The Economist Can’t Make Head or Tail of Trumponomics

By

The NewCo Daily: Today’s Top Stories

Michael Vadon | Flickr

Forget about the FBI director’s firing for a minute, and consider this: President Trump gave an interview to the editors of The Economist to explain his economic plan, and it seems to have made their heads explode. The painful-to-read transcript is rambling, repetitive, disjointed, and incoherent, raising disturbing questions about both the president’s competence and his mental state.

With his treasury secretary nodding assent from the side, the president outlines Trumponomics as a series of idees fixe: Rewrite the terms of international trade deals like NAFTA to make them fairer. Encourage companies to create new jobs in manufacturing, and punish them if they don’t. Tax imports to make all that happen, but give corporations tax breaks to repatriate the mountains of cash they’re keeping overseas.

Each of these issues could be argued one way or the other. The larger problem, as The Economist explains, is that they are all essentially footnotes to the far bigger challenges the U.S. economy faces today. And those issues just don’t seem to be anywhere on Trump’s radar.

Figuring out an appropriate policy to save jobs during the wrenching transitions being triggered by automation and AI; crafting measures to blunt the damage a rising tide of inequality is wreaking on U.S. communities; shaping an effective and sustainable safety net for working families in a time of growing insecurity — these are the agenda items an American voter can reasonably expect from a rational economic policy today, whether a president’s answers to the problems lean right or left.

Trump seems to be aware of none of this. He talks as if he has just discovered basic concepts of economics like “pump priming,” a term which he bizarrely claims to have invented. It’s all too much for The Economist, whose editors, steeped in an urbane tradition of covering international markets in a nuanced fashion, recoil from Trump’s inconsistencies and illogic.

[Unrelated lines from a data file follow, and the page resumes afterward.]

(* ===== verification/BlockDevice.v ===== *)
(** * [libs/block-device]: block addresses, block groups and the device interface

    [LBA] is a [u64] other than [u64::MAX], a [BlockGroup] a first block and a
    positive count. The arithmetic of [structs.rs] is kept with its panics.
    [BlockDevice] is the trait the file system is written against: a class with
    the operations, and a class [BlockDeviceLaws] with what an implementation
    promises. [MemDevice] is an implementation of it. *)

From S2P Require Import Prelude.
Local Open Scope Z_scope.

(** ** [LBA] *)

Definition LBA : Type := Z.

Definition LBA_ok (lba : LBA) : Prop := 0 ≤ lba < u64_max.

Definition LBA_new (addr : Z) : option LBA := if addr =? u64_max then None else Some addr.

Definition LBA_new_unchecked {E} (addr : Z) : result E LBA :=
  _ ← assert_ (negb (addr =? u64_max)); mret addr.

Definition LBA_from_byte_offset (BLOCK_SIZE offset : Z) : option LBA :=
  LBA_new (offset / BLOCK_SIZE).

Definition LBA_to_byte_offset {E} (BLOCK_SIZE : Z) (self : LBA) : result E Z :=
  mul_u64 self BLOCK_SIZE.

Definition LBA_MAX : LBA := u64_max - 1.

(** [impl Add<u64> for LBA] *)
Definition LBA_add {E} (self : LBA) (rhs : Z) : result E LBA :=
  s ← add_u64 self rhs;
  _ ← assert_ (negb (s =? u64_max));
  LBA_new_unchecked s.

(** [impl Sub<LBA> for LBA] *)
Definition LBA_sub {E} (self rhs : LBA) : result E Z :=
  _ ← assert_ (self >=? rhs);
  sub_u64 self rhs.

(** [impl Sub<u64> for LBA] *)
Definition LBA_sub_u64 {E} (self : LBA) (rhs : Z) : result E LBA :=
  d ← sub_u64 self rhs;
  LBA_new_unchecked d.

(** ** [BlockGroup] *)

Record BlockGroup := mkBlockGroup { bg_start : LBA; bg_count : Z }.

#[export] Instance BlockGroup_eq_dec : EqDecision BlockGroup.
Proof. solve_decision. Defined.

(** [NonZeroU64::new(n).expect(..)] *)
Definition NonZero {E} (n : Z) : result E Z := if n =? 0 then Panic else Ok n.

Definition BlockGroup_new {E} (start end_ : LBA) : result E BlockGroup :=
  e ← add_u64 end_ 1;
  d ← sub_u64 e start;
  count ← NonZero d;
  mret (mkBlockGroup start count).

Definition BlockGroup_with_count (start : LBA) (count : Z) : BlockGroup :=
  mkBlockGroup start count.

Definition BlockGroup_single (block : LBA) : BlockGroup := mkBlockGroup block 1.

Definition BlockGroup_end {E} (self : BlockGroup) : result E LBA :=
  past ← LBA_add (bg_start self) (bg_count self);
  LBA_sub_u64 past 1.

Definition BlockGroup_count (self : BlockGroup) : Z := bg_count self.

Definition BlockGroup_bytes {E} (self : BlockGroup) (block_size : Z) : result E Z :=
  mul_u64 (BlockGroup_count self) block_size.

(** [&&] evaluates [end()] only when the first test holds. *)
Definition BlockGroup_contains {E} (self : BlockGroup) (lba : LBA) : result E bool :=
  if bg_start self <=? lba
  then e ← BlockGroup_end self; mret (lba <=? e)
  else mret false.

Definition BlockGroup_subgroup {E} (self : BlockGroup) (block_offset : Z)
    : result E (option BlockGroup) :=
  if BlockGroup_count self >? block_offset then
    s ← LBA_add (bg_start self) block_offset;
    e ← BlockGroup_end self;
    g ← BlockGroup_new s e;
    mret (Some g)
  else mret None.

Definition BlockGroup_remove_end {E} (self : BlockGroup) (blocks_to_remove : Z)
    : result E (option BlockGroup) :=
  if BlockGroup_count self >? blocks_to_remove then
    e ← BlockGroup_end self;
    e ← LBA_sub_u64 e blocks_to_remove;
    g ← BlockGroup_new (bg_start self) e;
    mret (Some g)
  else mret None.

Definition BlockGroup_with_new_length {E} (self : BlockGroup) (new_length : Z)
    : result E (option BlockGroup) :=
  n ← sub_u64 (BlockGroup_count self) new_length;
  BlockGroup_remove_end self n.

(** [LBA]s of a group and of a list of groups, the vocabulary of the theorems *)
Definition in_group (x : LBA) (g : BlockGroup) : Prop :=
  bg_start g ≤ x < bg_start g + bg_count g.

Definition in_groups (x : LBA) (l : list BlockGroup) : Prop := Exists (in_group x) l.

(** A group whose address computations do not overflow: its past-the-end
    address is an LBA as well. *)
Definition group_ok (g : BlockGroup) : Prop :=
  0 ≤ bg_start g ∧ 1 ≤ bg_count g ∧ bg_start g + bg_count g < u64_max.

(** ** The device

    [B] stands for the contents of one block. [Block::new(t).block_data()] and
    the cast in [read_pointer] turn a value into a block and back; a type whose
    values survive that is an instance of [BlockConstructable]. *)
Class BlockConstructable (B T : Type) := {
  block_data : T → B;
  from_block : B → T;
  from_block_data t : from_block (block_data t) = t;
}.

Class BlockDevice (D B DE : Type) := {
  size : D → Z;
  read_block : D → LBA → result DE B;
  write_block : LBA → B → M D DE unit;
  write_block_atomic : LBA → B → M D DE unit;
  (** [compare_exchange_block]: [true] when the block was exchanged, [false] for
      [CompareExchangeError::OutdatedData] *)
  compare_exchange_block : LBA → B → B → M D DE bool;
}.

(** What an implementation promises about a successful access; no access changes
    the size *)
Class BlockDeviceLaws (D B DE : Type) `{!BlockDevice D B DE} := {
  write_block_read d d' lba b :
    write_block lba b d = (Ok tt, d') →
    read_block d' lba = Ok b ∧ ∀ lba', lba' ≠ lba → read_block d' lba' = read_block d lba';
  write_block_atomic_read d d' lba b :
    write_block_atomic lba b d = (Ok tt, d') →
    read_block d' lba = Ok b ∧ ∀ lba', lba' ≠ lba → read_block d' lba' = read_block d lba';
  compare_exchange_true d d' lba b b' :
    compare_exchange_block lba b b' d = (Ok true, d') →
    read_block d lba = Ok b ∧ read_block d' lba = Ok b' ∧
    ∀ lba', lba' ≠ lba → read_block d' lba' = read_block d lba';
  compare_exchange_false d d' lba b b' :
    compare_exchange_block lba b b' d = (Ok false, d') →
    ∀ lba', read_block d' lba' = read_block d lba';
  write_block_size d lba b : size (write_block lba b d).2 = size d;
  write_block_atomic_size d lba b : size (write_block_atomic lba b d).2 = size d;
  compare_exchange_size d lba b b' : size (compare_exchange_block lba b b' d).2 = size d;
}.

(** [BlockDevice::last_lba] *)
Definition last_lba {D B DE E} `{BlockDevice D B DE} (d : D) : result E LBA :=
  n ← sub_u64 (size d) 1;
  expect (LBA_new n).

(** [BlockDevice::read_pointer]; the size test holds for every type of the file
    system by a [const_assert] *)
Definition read_pointer {D B DE} `{BlockDevice D B DE} T `{BlockConstructable B T}
    (d : D) (ptr : LBA) : result DE T :=
  b ← read_block d ptr;
  mret (from_block b).

(** ** A device in memory

    [blocks] maps the addresses below [dev_size] to their contents; an access
    past the end is an error. *)
Record MemDevice (B : Type) := mkMemDevice { dev_size : Z; blocks : gmap Z B; blank : B }.
Arguments mkMemDevice {B}.
Arguments dev_size {B}.
Arguments blocks {B}.
Arguments blank {B}.

Section mem_device.
Context {B : Type} `{EqDecision B}.

Definition mem_read (d : MemDevice B) (lba : LBA) : result unit B :=
  if (0 <=? lba) && (lba <? dev_size d)
  then Ok (default (blank d) (blocks d !! lba)) else Err tt.

Definition mem_write (lba : LBA) (b : B) : M (MemDevice B) unit unit := λ d,
  if (0 <=? lba) && (lba <? dev_size d)
  then (Ok tt, mkMemDevice (dev_size d) (<[lba:=b]> (blocks d)) (blank d))
  else (Err tt, d).

Definition mem_compare_exchange (lba : LBA) (current new : B)
    : M (MemDevice B) unit bool := λ d,
  match mem_read d lba with
  | Ok b => if bool_decide (b = current)
            then let '(r, d) := mem_write lba new d in ((_ ← r; mret true), d)
            else (Ok false, d)
  | _ => (Err tt, d)
  end.

#[export] Instance MemDevice_BlockDevice : BlockDevice (MemDevice B) B unit := {
  size := dev_size;
  read_block := mem_read;
  write_block := mem_write;
  write_block_atomic := mem_write;
  compare_exchange_block := mem_compare_exchange;
}.

Lemma mem_write_read d d' lba b :
  mem_write lba b d = (Ok tt, d') →
  mem_read d' lba = Ok b ∧ ∀ lba', lba' ≠ lba → mem_read d' lba' = mem_read d lba'.
Proof.
  unfold mem_write. intros H. destruct (_ && _) eqn:Hb; [|done]. simplify_eq.
  split.
  - unfold mem_read. cbn. by rewrite Hb, lookup_insert_eq.
  - intros lba' Hne. unfold mem_read. cbn. by rewrite lookup_insert_ne.
Qed.

Lemma mem_write_size d lba b : dev_size (mem_write lba b d).2 = dev_size d.
Proof. unfold mem_write. by destruct (_ && _). Qed.

Lemma mem_compare_exchange_true d d' lba b b' :
  mem_compare_exchange lba b b' d = (Ok true, d') →
  mem_read d lba = Ok b ∧ mem_write lba b' d = (Ok tt, d').
Proof.
  unfold mem_compare_exchange.
  destruct (mem_read d lba) as [c|?| |]; try done. case_bool_decide; [|done]. subst.
  destruct (mem_write lba b' d) as [[[]|?| |] d'']; cbn; intros ?; simplify_eq; done.
Qed.

Lemma mem_compare_exchange_false d d' lba b b' :
  mem_compare_exchange lba b b' d = (Ok false, d') → d' = d.
Proof.
  unfold mem_compare_exchange.
  destruct (mem_read d lba) as [c|?| |]; try done. case_bool_decide; [|naive_solver].
  destruct (mem_write lba b' d) as [[[]|?| |] d'']; cbn; intros ?; simplify_eq.
Qed.

#[export] Instance MemDevice_laws : BlockDeviceLaws (MemDevice B) B unit.
Proof.
  split.
  - apply mem_write_read.
  - apply mem_write_read.
  - intros d d' lba b b' [? H]%mem_compare_exchange_true.
    split; [done|]. by apply mem_write_read.
  - by intros d d' lba b b' ->%mem_compare_exchange_false.
  - apply mem_write_size.
  - apply mem_write_size.
  - intros d lba b b'. cbn. unfold mem_compare_exchange. destruct (mem_read d lba); try done.
    case_bool_decide; [|done]. pose proof (mem_write_size d lba b').
    by destruct (mem_write lba b' d).
Qed.
End mem_device.

(** ** Block groups *)

Create Rewrite HintDb blocks.

Lemma LBA_add_ok {E} a n : a + n < u64_max → LBA_add (E:=E) a n = Ok (a + n).
Proof.
  intros H. unfold LBA_add, LBA_new_unchecked. rewrite add_u64_ok by lia. cbn.
  by rewrite (proj2 (Z.eqb_neq _ _)) by lia.
Qed.

Lemma LBA_sub_ok {E} a b : b ≤ a → LBA_sub (E:=E) a b = Ok (a - b).
Proof.
  intros H. unfold LBA_sub. rewrite (proj2 (Z.geb_le _ _)) by lia. cbn. by apply sub_u64_ok.
Qed.

Lemma LBA_sub_u64_ok {E} a n : 0 ≤ n ≤ a → a < u64_max → LBA_sub_u64 (E:=E) a n = Ok (a - n).
Proof.
  intros H ?. unfold LBA_sub_u64, LBA_new_unchecked. rewrite sub_u64_ok by lia. cbn.
  by rewrite (proj2 (Z.eqb_neq _ _)) by lia.
Qed.

Lemma NonZero_ok {E} n : n ≠ 0 → NonZero (E:=E) n = Ok n.
Proof. intros. unfold NonZero. by rewrite (proj2 (Z.eqb_neq _ _)) by lia. Qed.

Lemma BlockGroup_new_ok {E} s e :
  s ≤ e → e < u64_max → BlockGroup_new (E:=E) s e = Ok (mkBlockGroup s (e + 1 - s)).
Proof.
  intros ??. unfold BlockGroup_new. rewrite add_u64_ok by lia. cbn.
  rewrite sub_u64_ok by lia. cbn. by rewrite NonZero_ok by lia.
Qed.

Lemma BlockGroup_end_ok {E} g :
  group_ok g → BlockGroup_end (E:=E) g = Ok (bg_start g + bg_count g - 1).
Proof.
  intros (?&?&?). unfold BlockGroup_end. rewrite LBA_add_ok by lia. cbn.
  by rewrite LBA_sub_u64_ok by lia.
Qed.

#[export] Instance in_group_dec x g : Decision (in_group x g).
Proof. unfold in_group. apply _. Defined.

#[export] Instance in_groups_dec x l : Decision (in_groups x l).
Proof. unfold in_groups. apply _. Defined.

Lemma BlockGroup_contains_ok {E} g x :
  group_ok g → BlockGroup_contains (E:=E) g x = Ok (bool_decide (in_group x g)).
Proof.
  intros Hg. pose proof Hg as (?&?&?). unfold BlockGroup_contains, in_group.
  destruct (Z.leb_spec (bg_start g) x).
  - rewrite BlockGroup_end_ok by done. cbn. f_equal.
    destruct (Z.leb_spec x (bg_start g + bg_count g - 1)), (bool_decide_reflect
      (bg_start g ≤ x < bg_start g + bg_count g)); try done; lia.
  - by rewrite bool_decide_false by lia.
Qed.

Lemma subgroup_ok {E} g n :
  group_ok g → 0 ≤ n →
  BlockGroup_subgroup (E:=E) g n =
    Ok (if decide (n < bg_count g)
        then Some (mkBlockGroup (bg_start g + n) (bg_count g - n)) else None).
Proof.
  intros Hg Hn. pose proof Hg as (?&?&?). unfold BlockGroup_subgroup, BlockGroup_count.
  rewrite Z.gtb_ltb. destruct (Z.ltb_spec n (bg_count g)), (decide (n < bg_count g)); try lia; [|done].
  rewrite LBA_add_ok by lia. cbn. rewrite BlockGroup_end_ok by done. cbn.
  rewrite BlockGroup_new_ok by lia. cbn. do 3 f_equal. lia.
Qed.

Lemma with_new_length_ok {E} g n :
  group_ok g → 0 ≤ n ≤ bg_count g →
  BlockGroup_with_new_length (E:=E) g n =
    Ok (if decide (n = 0) then None else Some (mkBlockGroup (bg_start g) n)).
Proof.
  intros Hg Hn. pose proof Hg as (?&?&?).
  unfold BlockGroup_with_new_length, BlockGroup_remove_end, BlockGroup_count.
  rewrite sub_u64_ok by lia. cbn. rewrite Z.gtb_ltb.
  destruct (Z.ltb_spec (bg_count g - n) (bg_count g)), (decide (n = 0)); try lia; [|done].
  rewrite BlockGroup_end_ok by done. cbn. rewrite LBA_sub_u64_ok by lia. cbn.
  rewrite BlockGroup_new_ok by lia. cbn. do 3 f_equal. lia.
Qed.

(** [with_new_length(n)] and [subgroup(n)] cut a group into its first [n]
    blocks and the rest: neither call panics, [None] stands for an empty part,
    and every block of the group is in exactly one of the two parts. *)
Theorem BlockGroup_split_partition {E} (g : BlockGroup) (n : Z) :
  group_ok g → 0 ≤ n ≤ bg_count g →
  ∃ first rest,
    BlockGroup_with_new_length (E:=E) g n = Ok first ∧
    BlockGroup_subgroup (E:=E) g n = Ok rest ∧
    (first = None ↔ n = 0) ∧ (rest = None ↔ n = bg_count g) ∧
    Forall group_ok (option_list first ++ option_list rest) ∧
    (∀ x, in_group x g ↔ in_groups x (option_list first ++ option_list rest)) ∧
    ∀ f r x, first = Some f → rest = Some r → in_group x f → ¬ in_group x r.
Proof.
  intros Hg Hn. pose proof Hg as (?&?&?).
  rewrite with_new_length_ok, subgroup_ok by (done || lia).
  eexists _, _. split; [done|]. split; [done|].
  split; [destruct (decide (n = 0)); naive_solver lia|].
  split; [destruct (decide (n < bg_count g)); naive_solver lia|].
  split.
  { destruct (decide (n = 0)), (decide (n < bg_count g)); cbn;
      repeat constructor; cbn; lia. }
  split.
  - intros x. unfold in_groups.
    destruct (decide (n = 0)), (decide (n < bg_count g)); cbn;
      rewrite ?Exists_cons, ?Exists_nil; unfold in_group; cbn; intuition lia.
  - intros f r x Hf Hr.
    destruct (decide (n = 0)), (decide (n < bg_count g)); simplify_eq.
    unfold in_group; cbn. lia.
Qed.

Lemma BlockGroup_split_partition_witness :
  ∃ first rest,
    BlockGroup_with_new_length (E:=unit) (mkBlockGroup 10 5) 2 = Ok first ∧
    BlockGroup_subgroup (E:=unit) (mkBlockGroup 10 5) 2 = Ok rest ∧
    first = Some (mkBlockGroup 10 2) ∧ rest = Some (mkBlockGroup 12 3).
Proof.
  destruct (BlockGroup_split_partition (E:=unit) (mkBlockGroup 10 5) 2)
    as (f & r & Hf & Hr & _); [unfold group_ok, u64_max; cbn; lia..|].
  exists f, r. split; [done|]. split; [done|]. cbv in Hf, Hr. simplify_eq. done.
Defined.

(** [counts_required_for!] rounds up. *)
Lemma counts_required_for_ceil e n :
  0 < e → 0 ≤ n →
  n ≤ counts_required_for e n * e < n + e.
Proof.
  intros He Hn. unfold counts_required_for.
  pose proof (Z.div_mod n e) as Hd. pose proof (Z.mod_pos_bound n e He).
  destruct (Z.eqb_spec (n mod e) 0); cbn [negb]; nia.
Qed.

Lemma counts_required_for_unique e n k :
  0 < e → n ≤ k * e < n + e → k = counts_required_for e n.
Proof.
  intros He Hk. destruct (decide (0 ≤ n)) as [Hn|].
  - pose proof (counts_required_for_ceil e n He Hn). nia.
  - unfold counts_required_for.
    pose proof (Z.div_mod n e) as Hd. pose proof (Z.mod_pos_bound n e He).
    destruct (Z.eqb_spec (n mod e) 0); cbn [negb]; nia.
Qed.
(* ===== verification/BlockAllocatorProofs.v ===== *)
(** * Correctness of the block allocator

    The free list is a list of groups in ascending order with at least one used
    block between two of them ([groups_ok], the assumptions [check_consistent]
    names). What an operation does is said in terms of the set of free blocks
    [λ x, in_groups x (free a)]. *)

From S2P Require Import Prelude BlockDevice FsStructs BlockAllocator.
Local Open Scope Z_scope.

(** ** The invariant *)

(** [h] starts after [g] with a gap *)
Definition gap (g h : BlockGroup) : Prop := bg_start g + bg_count g < bg_start h.

Definition groups_ok (l : list BlockGroup) : Prop := Forall group_ok l ∧ pairwise gap l.

Definition is_free (a : BlockAllocator) (x : LBA) : Prop := in_groups x (free a).

(** [h] lies inside [g] *)
Definition within (g h : BlockGroup) : Prop :=
  bg_start g ≤ bg_start h ∧ bg_start h + bg_count h ≤ bg_start g + bg_count g.

Lemma in_groups_nil x : in_groups x [] ↔ False.
Proof. unfold in_groups. by rewrite Exists_nil. Qed.
Lemma in_groups_cons x g l : in_groups x (g :: l) ↔ in_group x g ∨ in_groups x l.
Proof. unfold in_groups. by rewrite Exists_cons. Qed.
Lemma in_groups_app x l k : in_groups x (l ++ k) ↔ in_groups x l ∨ in_groups x k.
Proof. unfold in_groups. by rewrite Exists_app. Qed.

#[export] Hint Rewrite in_groups_nil in_groups_cons in_groups_app : blocks.

Lemma groups_ok_nil : groups_ok [].
Proof. split; [constructor|done]. Qed.

Lemma groups_ok_single g : group_ok g → groups_ok [g].
Proof. split; [by constructor|]. cbn. auto. Qed.

Lemma groups_ok_app l k :
  groups_ok (l ++ k) ↔ groups_ok l ∧ groups_ok k ∧ Forall (λ g, Forall (gap g) k) l.
Proof. unfold groups_ok. rewrite Forall_app, pairwise_app. tauto. Qed.

Lemma groups_ok_cons g l :
  groups_ok (g :: l) ↔ group_ok g ∧ groups_ok l ∧ Forall (gap g) l.
Proof. unfold groups_ok. rewrite Forall_cons. cbn. tauto. Qed.

Lemma gap_disjoint g h x : gap g h → in_group x g → in_group x h → False.
Proof. unfold gap, in_group. lia. Qed.

Lemma gap_disjoint_l g l x : Forall (gap g) l → in_group x g → in_groups x l → False.
Proof.
  intros Hg Hx Hl. apply Exists_exists in Hl as (h & Hh & Hxh).
  rewrite Forall_forall in Hg. eauto using gap_disjoint.
Qed.

Lemma gap_disjoint_r g l x : Forall (λ h, gap h g) l → in_group x g → in_groups x l → False.
Proof.
  intros Hg Hx Hl. apply Exists_exists in Hl as (h & Hh & Hxh).
  rewrite Forall_forall in Hg. eapply gap_disjoint; [by apply Hg| |]; done.
Qed.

Trump’s policies, they conclude, “treat orthodoxy, accuracy and consistency as if they were simply to be negotiated away in a series of earth-shattering deals…Trumponomics is not an economic doctrine at all. It is best seen as a set of proposals put together by businessmen courtiers for their king…. Trumponomics is a poor recipe for long-term prosperity. America will end up more indebted and more unequal. It will neglect the real issues.”


When the Robots Arrive, Should We Run or Cheer?

The biggest question mark hanging over the economy is whether business automation will leave us with more or fewer jobs to go around. No one knows the answer to this question. But everyone has an opinion, and most of those opinions contradict one another.

Here are two more. First, from Dave Wright (Recode), who is chief strategy officer at ServiceNow, comes a prediction that in the short term, meaning the next two years or so, automation and AI will create a lot more jobs than they will kill. The way Wright sees it, companies automate processes to keep up with relentless increases in the pace of business, and as they do so, they increase revenue. That gives them the resources they’ll need to hire more people to handle the increased volume of work the growing business spins off. In other words, it’s a virtuous cycle — hooray.

But maybe don’t cheer yet. In The Wall Street Journal, Greg Ip argues that, in fact, U.S. businesses aren’t letting automation destroy jobs fast enough. Hidebound sectors like healthcare and personal services are stuck in their traditional ways and fighting efforts to introduce robotics and AI-driven efficiencies.

Right now, Ip points out, the U.S. is creating jobs at a fast clip, and nearing full employment. Individual productivity is growing anemically or not at all, which is not what you’d expect if automation were transforming the workplace. So maybe we should quit fretting and start investing.

A new report from the Information Technology and Innovation Foundation calls worries about labor-market disruption by new tech “false alarmism.” If Ip and this report are correct, we should stop worrying about robots stealing jobs and accelerate their deployment. As a first name on the list of stuff that ought to be automated next, we propose the executive branch.


At Online Stores, It’s Bot vs. Bot Combat

For most of us today, “bots” means the conversational software agents that answer questions and provide customer support all over the web and the chat-o-sphere today. But there are all kinds of bots, and in one category — the bots that commercial rivals use to track prices in one another’s stores — there’s a war on (Jeffrey Dastin in Reuters).

The underlying logic of this conflict is simple: A company like WalMart wants up-to-date information on what its online rival Amazon charges for each of the gazillion products it sells. So WalMart sends out an army of bots to swarm over Amazon’s site and collect the info, disguising the bots as human users where possible to evade Amazon’s countermeasures.

Amazon can’t keep its prices secret — customers need to see them — but it will do everything it can to bar WalMart’s bots and maintain a competitive advantage. The ensuing bot vs. bot combat is both a complex game of technical oneupmanship and an exemplar of the sort of race-to-extremes that online commerce so often seems to trigger.

Reuters concludes that, in the bot trenches right now, Amazon has the most effective defenses. That’s good for the company and its users. It’s also rough on the site : at peak bot times, Reuters says, Amazon sees up to 80 percent of its clicks coming in from bot traffic rather than human customers.